[Stored data]

(** One account in the sweep: its expired devices go, and the account with
them if none is left. *)
(* [go] manager.go:140-150 Manager.ReapExpired *)
Definition reap_account (nowNano : Z) (a : account) : option account :=
  let a' := reapExpiredLocked nowNano a in
  if decide (size (a_devices a') = 0%nat) then None else Some a'.

Definition reclaimed_in (nowNano : Z) (a : account) : Z :=
  Z.of_nat (size (a_devices a)) - Z.of_nat (size (a_devices (reapExpiredLocked nowNano a))).

(* [go] manager.go:134-154 Manager.ReapExpired *)
Definition ReapExpired (nowNano : Z) (m : Manager) : Manager * Z :=
  (mkManager (omap_shards (reap_account nowNano) (m_shards m)) (m_hll m),
   zsum (msum (reclaimed_in nowNano)) (sd_shards (m_shards m))).

(* [go] manager.go:157-165 Manager.CountFor *)
Definition CountFor (accountID : string) (m : Manager) : Z :=
  match shardFor mh accountID (m_shards m) !! accountID with
  | Some a => Z.of_nat (size (a_devices a))
  | None => 0
  end.

(** The devices of an account; none when the account is absent. *)
Definition devices_of (m : Manager) (a : string) : gmap string device :=
  match peek mh (m_shards m) a with Some acc => a_devices acc | None => ∅ end.

Definition manager_ok (m : Manager) : Prop := shards_ok (m_shards m).

(** ** Sequences of operations: the calls of all handlers and of the sweeper
in the order of their critical sections.  [MReapShard i] is the sweep of one
shard; the sweeper does one after the other and other calls come between. *)

Inductive mop : Type :=
| MAdmit (accountID deviceID : string) (limit nowNano expiresAtNano : Z) (sid : string)
| MRefresh (accountID deviceID : string) (expiresAtNano : Z)
| MRelease (accountID deviceID : string)
| MReapShard (i : nat) (nowNano : Z).

Definition mstep (m : Manager) (o : mop) : Manager :=
  match o with
  | MAdmit a d l now exp sid => (Admit a d l now exp sid m).1
  | MRefresh a d exp => (Refresh a d exp m).1
  | MRelease a d => Release a d m
  | MReapShard i now =>
      mkManager (mkSharded (alter (omap (M:=gmap string) (reap_account now)) i (sd_shards (m_shards m)))
        (sd_mask (m_shards m))) (m_hll m)
  end.

Definition mrun (ops : list mop) (m : Manager) : Manager := foldl mstep m ops.
End manager.

(** ** The manager as one map of device tables *)

(** The devices that have not expired at [now]. *)
Notation alive now ds := (filter (fun p => now < d_expiresAt p.2) ds).

Section laws.
Context (mh hh : string → Z) (mh_nonneg : ∀ id, 0 ≤ mh id).
Implicit Types m : Manager.

Lemma Manager_New_ok n : n < 2 ^ 63 → manager_ok (Manager_New n).
Proof. apply shards_ok_new. Qed.

Lemma devices_New n a : devices_of mh (Manager_New n) a = ∅.
Proof. unfold devices_of, Manager_New. cbn [m_shards]. by rewrite peek_new. Qed.

(** What [Admit] makes of the devices of its account. *)
Definition admitted (d : string) (limit now exp : Z) (sid : string) (ds : gmap string device)
    : gmap string device * (string * bool) :=
  match alive now ds !! d with
  | Some dev => (<[d := mkDevice exp (d_sessionID dev)]> (alive now ds), (d_sessionID dev, true))
  | None =>
      if Z.of_nat (size (alive now ds)) <? limit
      then (<[d := mkDevice exp sid]> (alive now ds), (sid, true))
      else (alive now ds, ("", false))
  end.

§ **WORK REQUIRED**: Taking the entries above, restate exactly those lines that fall between the line with "a => Z.of_nat (size (a_devices a))" and the line with "mkManager (mkSharded (alter", keeping both of those lines too.

§ **RESPONSE TO THIS TASK**:
  | Some a => Z.of_nat (size (a_devices a))
  | None => 0
  end.

(** The devices of an account; none when the account is absent. *)
Definition devices_of (m : Manager) (a : string) : gmap string device :=
  match peek mh (m_shards m) a with Some acc => a_devices acc | None => ∅ end.

Definition manager_ok (m : Manager) : Prop := shards_ok (m_shards m).

(** ** Sequences of operations: the calls of all handlers and of the sweeper
in the order of their critical sections.  [MReapShard i] is the sweep of one
shard; the sweeper does one after the other and other calls come between. *)

Inductive mop : Type :=
| MAdmit (accountID deviceID : string) (limit nowNano expiresAtNano : Z) (sid : string)
| MRefresh (accountID deviceID : string) (expiresAtNano : Z)
| MRelease (accountID deviceID : string)
| MReapShard (i : nat) (nowNano : Z).

Definition mstep (m : Manager) (o : mop) : Manager :=
  match o with
  | MAdmit a d l now exp sid => (Admit a d l now exp sid m).1
  | MRefresh a d exp => (Refresh a d exp m).1
  | MRelease a d => Release a d m
  | MReapShard i now =>
      mkManager (mkSharded (alter (omap (M:=gmap string) (reap_account now)) i (sd_shards (m_shards m)))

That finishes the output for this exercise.